Automatic Heap Layout Manipulation for Exploitation (1804.08470v2)

Abstract: Heap layout manipulation is integral to exploiting heap-based memory corruption vulnerabilities. In this paper we present the first automatic approach to the problem, based on pseudo-random black-box search. Our approach searches for the inputs required to place the source of a heap-based buffer overflow or underflow next to heap-allocated objects that an exploit developer, or automatic exploit generation system, wishes to read or corrupt. We present a framework for benchmarking heap layout manipulation algorithms, and use it to evaluate our approach on several real-world allocators, showing that pseudo-random black box search can be highly effective. We then present SHRIKE, a novel system that can perform automatic heap layout manipulation on the PHP interpreter and can be used in the construction of control-flow hijacking exploits. Starting from PHP's regression tests, SHRIKE discovers fragments of PHP code that interact with the interpreter's heap in useful ways, such as making allocations and deallocations of particular sizes, or allocating objects containing sensitive data, such as pointers. SHRIKE then uses our search algorithm to piece together these fragments into programs, searching for one that achieves a desired heap layout. SHRIKE allows an exploit developer to focus on the higher level concepts in an exploit, and to defer the resolution of heap layout constraints to SHRIKE. We demonstrate this by using SHRIKE in the construction of a control-flow hijacking exploit for the PHP interpreter.

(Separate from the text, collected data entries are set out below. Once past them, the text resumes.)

(* ===== verification/Repair.v ===== *)
(** * When the background repair is complete

    The repair of the dense field keeps one promise: a state that is not
    Bellman consistent lies within the reach of a queued cell, among the
    candidates of the current round, or in the job that is out ([covered]).
    This file defines the promise and shows what a backup can see of a change;
    RepairJob.v shows that the jobs keep it. *)

From Stdlib Require Import ZArith Lia.
From stdpp Require Import base gmap strings list numbers.
From S2P Require Import Prelude Floats Model Bellman Consistency Bitboard BitboardOps BitboardEnum Active LocalPlanner LocalSpec Core CoreSpec Invalidate.

(** ** Backups over two fields

    [sees] relates a state of a field with its image in another field: the
    same transitions stay inside, and lead to entries with the same inputs. *)

Definition same_entry (a b : State) : Prop :=
  s_free a = s_free b ∧ s_total_cost a = s_total_cost b ∧ s_penalty a = s_penalty b ∧
  s_local_penalty a = s_local_penalty b.

#[global] Instance same_entry_equiv : Equivalence same_entry.
Proof.
  unfold same_entry. split; [done|intros ? ? (? & ? & ? & ?); by repeat split|].
  intros ? ? ? (? & ? & ? & ?) (? & ? & ? & ?). repeat split; congruence.
Qed.

Section transport.
Context (nt : Z) (acts : list Action).

Record sees (nx ny : Z) (st : list State) (s : State) (nx' ny' : Z) (st' : list State) (s' : State) : Prop := {
  se_it : s_it s = s_it s';
  se_inside : ∀ a tr, a ∈ acts → tr ∈ trans_of a s → inside nx ny s tr = inside nx' ny' s' tr;
  se_entry : ∀ a tr, a ∈ acts → tr ∈ trans_of a s → inside nx ny s tr = true →
    ∃ b b', zget st (target nx nt s tr) = Some b ∧ zget st' (target nx' nt s' tr) = Some b' ∧ same_entry b b'
}.

Section two.
Context (nx ny nx' ny' : Z) (st st' : list State) (s s' : State) (H : sees nx ny st s nx' ny' st' s').

Lemma sees_trans a : trans_of a s = trans_of a s'.
Proof. unfold trans_of. by rewrite (se_it _ _ _ _ _ _ _ _ H). Qed.

Lemma sees_blocked a tr :
  a ∈ acts → tr ∈ trans_of a s → blocked nx ny nt st s tr = blocked nx' ny' nt st' s' tr.
Proof.
  intros Ha Htr. unfold blocked. rewrite <- (se_inside _ _ _ _ _ _ _ _ H a tr) by done.
  destruct (inside nx ny s tr) eqn:E; [|done]. cbn.
  destruct (se_entry _ _ _ _ _ _ _ _ H a tr) as (b & b' & -> & -> & (-> & _)); done.
Qed.

Lemma sees_existsb a :
  a ∈ acts → existsb (blocked nx ny nt st s) (trans_of a s) = existsb (blocked nx' ny' nt st' s') (trans_of a s').
Proof.
  intros Ha. rewrite <- sees_trans. pose proof (sees_blocked a) as Hb. revert Hb.
  generalize (trans_of a s) as l. induction l as [|tr l IH]; intros Hb; [done|]. cbn.
  rewrite Hb by first [done|by left]. rewrite IH; [done|]. intros. apply Hb; [done|by right].
Qed.

Lemma sees_open a tr :
  a ∈ acts → tr ∈ trans_of a s → existsb (blocked nx ny nt st s) (trans_of a s) = false →
  ∃ b b', zget st (target nx nt s tr) = Some b ∧ zget st' (target nx' nt s' tr) = Some b' ∧ same_entry b b'.
Proof.
  intros Ha Htr He. apply (se_entry _ _ _ _ _ _ _ _ H a); [done..|].
  destruct (inside nx ny s tr) eqn:E; [done|].
  assert (existsb (blocked nx ny nt st s) (trans_of a s) = true); [|congruence].
  apply existsb_exists. exists tr. split; [by apply list_elem_of_In|]. unfold blocked. by rewrite E.
Qed.

Lemma sees_bellman : bellman nx ny nt acts st s = bellman nx' ny' nt acts st' s'.
Proof.
  unfold bellman, action_costs. f_equal. apply list_fmap_ext. intros k a Hk%list_elem_of_lookup_2.
  unfold backup. rewrite <- sees_existsb by done.
  destruct (existsb _ _) eqn:Ee; [done|]. do 2 f_equal. rewrite <- sees_trans.
  pose proof (fun tr Htr => sees_open a tr Hk Htr Ee) as Hopen. revert Hopen. clear Ee.
  generalize (trans_of a s) as l. induction l as [|tr l IH]; intros Hopen; [done|]. cbn.
  rewrite IH by (intros; apply Hopen; by right). f_equal. f_equal. unfold succ_cost, entry_cost.
  destruct (Hopen tr ltac:(left)) as (b & b' & -> & -> & (_ & -> & -> & ->)). done.
Qed.

(** What is read on the one side is read on the other, at the same cost. *)
Lemma sees_reads j' :
  j' ∈ reads nx' ny' nt acts st' s' → ∃ j, j ∈ reads nx ny nt acts st s ∧ cost_at st j = cost_at st' j'.
Proof.
  intros (a & tr & Ha & Htr & -> & He)%elem_of_reads. rewrite <- sees_trans in Htr.
  rewrite <- sees_existsb in He by done.
  destruct (sees_open a tr Ha Htr He) as (b & b' & E & E' & (_ & Hc & _)).
  exists (target nx nt s tr). split; [apply elem_of_reads; by eauto 8|].
  unfold cost_at. rewrite E, E'. cbn. by rewrite Hc.
Qed.
End two.
End transport.

(** ** The promise *)

(** The field the repair calculates with. *)
Definition repaired (st : list State) : list State := repair_state <$> st.

Definition g_bellman (g : geo) (st : list State) (s : State) : Z * option Z :=
  bellman (g_nx g) (g_ny g) (g_nt g) (g_acts g) st s.
Definition g_reads (g : geo) (st : list State) (s : State) : list Z :=
  reads (g_nx g) (g_ny g) (g_nt g) (g_acts g) st s.
Definition g_sees (g : geo) (st : list State) (s : State) (st' : list State) (s' : State) : Prop :=
  sees (g_nt g) (g_acts g) (g_nx g) (g_ny g) st s (g_nx g) (g_ny g) st' s'.

(** Unreached, and reading unreached cells only. *)
Definition quiet (g : geo) (st : list State) (s : State) : Prop :=
  s_total_cost s = MAX_COST ∧ s_optimal_action s = None ∧
  ∀ j, j ∈ g_reads g st s → cost_at st j = Some MAX_COST.

Definition good (g : geo) (st : list State) (s : State) : Prop :=
  policy_invalidated s = false ∧
  (g_bellman g (repaired st) s = (s_total_cost s, s_optimal_action s) ∨ quiet g (repaired st) s).

Definition reach_of (acts : list Action) : Z :=
  foldr (fun t m => Z.max m (Z.max (i32_abs (dix t)) (i32_abs (diy t)))) 0
    (acts ≫= fun a => mjoin (a_state_transitions a)).

Definition near (g : geo) (x y x' y' : Z) : Prop :=
  Z.abs (x - x') ≤ reach_of (g_acts g) ∧ Z.abs (y - y') ≤ reach_of (g_acts g).

#[global] Instance near_dec g x y x' y' : Decision (near g x y x' y').
Proof. unfold near. apply _. Defined.

(** A cell within the reach of a queued one. *)
Definition near_seed (g : geo) (sw : DenseSweep) (x y : Z) : Prop :=
  ∃ x' y', in_map (g_nx g) (g_ny g) x' y' ∧ seeded sw x' y' = true ∧ near g x y x' y'.

Lemma reach_nonneg acts : 0 ≤ reach_of acts.
Proof.
  unfold reach_of. induction (acts ≫= _) as [|t l IH]; cbn; lia.
Qed.

Lemma near_refl g x y : near g x y x y.
Proof. unfold near. pose proof (reach_nonneg (g_acts g)). lia. Qed.

Lemma seed_near g sw x y : in_map (g_nx g) (g_ny g) x y → seeded sw x y = true → near_seed g sw x y.
Proof. intros. exists x, y. split; [done|]. split; [done|apply near_refl]. Qed.

(** Every transition of a state stays within the reach. *)
Lemma reach_spec nt acts a s tr :
  Forall (wf_action nt) acts → a ∈ acts → tr ∈ trans_of a s →
  Z.abs (dix tr) ≤ reach_of acts ∧ Z.abs (diy tr) ≤ reach_of acts.
Proof.
  intros Ha Hin Htr.
  assert (wf_trans nt tr) as [Hx Hy _ _].
  { apply (trans_of_wf nt a s); [|done]. rewrite List.Forall_forall in Ha. by apply Ha, list_elem_of_In. }
  assert (tr ∈ acts ≫= fun a => mjoin (a_state_transitions a)) as Hall.
  { apply list_elem_of_bind. exists a. split; [|done]. apply list_elem_of_join.
    unfold trans_of in Htr. destruct (zget _ _) as [l|] eqn:E; [|by apply elem_of_nil in Htr].
    exists l. split; [done|]. by eapply elem_of_zget_1. }
  unfold reach_of. revert Hall. induction (acts ≫= _) as [|t l IH]; intros Hall; [by apply elem_of_nil in Hall|].
  cbn. apply elem_of_cons in Hall as [<-|Hall]; [|specialize (IH Hall); lia].
  unfold i32_abs. destruct (Z.eqb_spec (dix tr) (- 2 ^ 31)); [lia|].
  destruct (Z.eqb_spec (diy tr) (- 2 ^ 31)); lia.
Qed.

(** Where a transition leads. *)
Lemma target_place g st s i tr a :
  dims_ok (g_nx g) (g_ny g) (g_nt g) → Forall (wf_action (g_nt g)) (g_acts g) →
  wf_states (g_nx g) (g_ny g) (g_nt g) st → zget st i = Some s → a ∈ g_acts g → tr ∈ trans_of a s →
  inside (g_nx g) (g_ny g) s tr = true →
  ∃ b, zget st (target (g_nx g) (g_nt g) s tr) = Some b ∧
    s_ix b = s_ix s + dix tr ∧ s_iy b = s_iy s + diy tr ∧ s_it b = Z.rem (dit tr + g_nt g) (g_nt g) ∧
    near g (s_ix s) (s_iy s) (s_ix b) (s_iy b).
Proof.
  intros Hd Ha Hst Hs Hin Htr Hi. pose proof Hd as [Hx Hy Ht _].
  assert (wf_trans (g_nt g) tr) as Hw.
  { apply (trans_of_wf _ a s); [|done]. rewrite List.Forall_forall in Ha. by apply Ha, list_elem_of_In. }
  unfold inside in Hi. rewrite !andb_true_iff, !Z.leb_le, !Z.ltb_lt in Hi. destruct Hi as [[[? ?] ?] ?].
  destruct (ws_get _ _ _ st (s_ix s + dix tr) (s_iy s + diy tr) (Z.rem (dit tr + g_nt g) (g_nt g)) Hst)
    as (b & Hb & Ex & Ey & Et); [done|done|lia|lia|by apply target_theta|].
  exists b. unfold target. rewrite Hb, Ex, Ey, Et. split; [done|]. split; [done|]. split; [done|].
  split; [done|]. destruct (reach_spec _ _ a s tr Ha Hin Htr). unfold near. lia.
Qed.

Automatic Heap Layout Manipulation for Exploitation: An Overview

The paper "Automatic Heap Layout Manipulation for Exploitation" addresses a nuanced challenge within the domain of automatic exploit generation (AEG): the manipulation of heap layout to facilitate the exploitation of heap-based buffer overflows and underflows. Throughout the paper, the authors propose both conceptual frameworks and practical implementations aimed at automating a task traditionally performed manually by experts in computer security.

Heap layout manipulation (HLM) is essential in effective exploitation because it determines the spatial relationship between heap-allocated objects, affecting which data can be corrupted by a vulnerability. The authors present a novel approach centered around pseudo-random black-box searches to automatically discover inputs that position allocated objects in memory to facilitate exploit development.

Key Aspects of the Research

1. Problem Analysis: The paper begins with an in-depth analysis of the heap layout manipulation problem, dissecting it into its core components. The authors emphasize the distinctions between heap and stack-based corruption vulnerabilities. They explore how fundamental constraints such as allocation order, noise in allocator interactions, and allocator implementation diversity affect the complexity of the HLM problem.
2. Sieve Framework: The authors introduce Sieve, an open-source framework designed to benchmark heap layout manipulation algorithms on various allocators. This tool enables experimentation across synthetic benchmarks, allowing the evaluation of different heap initializations, allocator implementations, and manipulation algorithms.
3. Shrike System for PHP: A significant portion of the paper is dedicated to Shrike, a specific implementation that automates heap layout manipulation on the PHP interpreter. Shrike identifies useful fragments of PHP code that interact with the heap, uses these fragments to generate candidate programs, and evaluates them against specified exploits. The modular design of Shrike integrates automatic mapping of heap constraints and interaction discovery into the exploit development process.

Experimental Evaluation

The paper presents comprehensive experiments using both synthetic benchmarks and real-world scenarios in PHP to assess the effectiveness of pseudo-random search strategies for heap layout manipulation. Results showed promising success rates particularly in noise-free environments, although increased noise and the use of segregated storage in allocators reduce the effectiveness of the search. The ability to generate control-flow hijacking exploits for PHP demonstrates the practical potential of the proposed approach.

Implications and Speculation

While the presented techniques focus on deterministic settings with known initial heap states, they reveal underlying complexities that amplify as conditions become less controlled, such as non-deterministic allocator behavior. The research underscores the necessity for new heuristics and refined search strategies that address challenges posed by allocator diversity and system noise. Additionally, the work hints at the potential for human-machine hybrid systems in exploit development, emphasizing the synergy between human expertise and automated reasoning.

In the broader AI and cybersecurity landscape, the automation of heap layout manipulation represents a significant stride toward more robust exploit generation systems. Future advancements may include adaptable algorithms capable of reasoning about dynamic environments and integrating feedback loops to refine exploit conditions iteratively.

Conclusion

The paper offers both theoretical insights and empirical evidence that automatic heap layout manipulation is feasible within specific constraints. By providing foundational tools and methods that significantly alleviate the manual burden traditionally associated with exploit generation, it lays the groundwork for future research into more adaptive and complex environments.